Bahlulzade's awards and titles include Order of the Red Banner of Labour (1959), Honored Artist of the Azerbaijan SSR (1960), and People's Artist of the Azerbaijan SSR (1963). In 1969, Sattar was awarded the Order of the Red Banner of Labour for the second time. In 1972, Sattar Bahlulzade was awarded the State Prize of the Azerbaijan SSR for his series of works denoted Landscapes of Azerbaijan.

A street in the Surakhani district of Baku is named after Bahlulzade.

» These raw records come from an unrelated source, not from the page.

Lemma choices_NoDup solutions used_indices :
  Forall NoDup solutions → NoDup (choices solutions used_indices).
Proof.
  revert used_indices.
  induction solutions as [|first others IH]; intros used_indices Hsets; simpl.
  { apply NoDup_singleton. }
  apply Forall_cons in Hsets as [Hfirst Hsets].
  apply NoDup_bind; [| |done].
  - intros s1 s2 combination _ _ H1 H2.
    destruct (overlaps used_indices s1); [by apply elem_of_nil in H1|].
    destruct (overlaps used_indices s2); [by apply elem_of_nil in H2|].
    apply list_elem_of_fmap in H1 as (? & -> & _).
    apply list_elem_of_fmap in H2 as (? & [= ->] & _). done.
  - intros solution _. destruct (overlaps used_indices solution);
      [constructor|].
    apply (NoDup_fmap_2 _). by apply IH.
Qed.

Lemma choices_length solutions used_indices :
  length (choices solutions used_indices) ≤
  foldr (λ set bound, length set * bound) 1 solutions.
Proof.
  revert used_indices.
  induction solutions as [|first others IH]; intros used_indices; simpl;
    [done|].
  induction first as [|solution first' IHfirst]; csimpl; [lia|].
  rewrite length_app.
  assert (length (if overlaps used_indices solution then []
                  else (λ sol, solution :: sol) <$>
                         choices others (used_indices ∪ list_to_set solution))
          ≤ foldr (λ set bound, length set * bound) 1 others) as Hhead.
  { destruct (overlaps used_indices solution); simpl; [lia|].
    rewrite length_fmap. apply IH. }
  lia.
Qed.

Lemma choices_empty_set solutions used_indices :
  [] ∈ solutions → choices solutions used_indices = [].
Proof.
  intros Hempty. apply elem_of_nil_inv. intros combination Hin.
  apply choices_elem in Hin as (Hshape & _).
  apply list_elem_of_lookup in Hempty as [i Hi].
  destruct (Forall2_lookup_r _ _ _ _ _ Hshape Hi) as (solution & _ & Hin).
  by apply elem_of_nil in Hin.
Qed.

Lemma filter_unique_solutions_nonempty solutions used_indices combinations :
  filter_unique_solutions solutions used_indices = Return combinations →
  solutions ≠ [].
Proof. by intros Hrun ->. Qed.

(** X1. Completeness of the combiner: a choice of one subset from each
    solution set, in order, whose subsets share no index with one another
    nor with [used_indices], is among the combinations returned. *)
Theorem filter_unique_solutions_complete (solutions : list (list SOLUTION))
    (used_indices : gset nat) (combinations : list (list SOLUTION))
    (combination : list SOLUTION) :
  filter_unique_solutions solutions used_indices = Return combinations →
  Forall2 (λ solution set, solution ∈ set) combination solutions →
  avoids used_indices combination →
  pairwise_disjoint combination →
  combination ∈ combinations.
Proof.
  intros Hrun Hshape Havoid Hdisj.
  rewrite filter_unique_solutions_choices in Hrun
    by by eapply filter_unique_solutions_nonempty.
  injection Hrun as <-. by apply choices_elem.
Qed.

A house of culture in his native village, Amirjan, is also named after him. The life and work of Bahlulzade have been the subject of many documentaries, paintings, poems, and sculptures. On the artist's 100th anniversary (December 15, 2009), Azermarka issued a new series of postmarks titled Azerbaijani School of Fine Arts: Artist S. Bahlulzade. The series includes 6 stamps depicting Bahlulzade's paintings.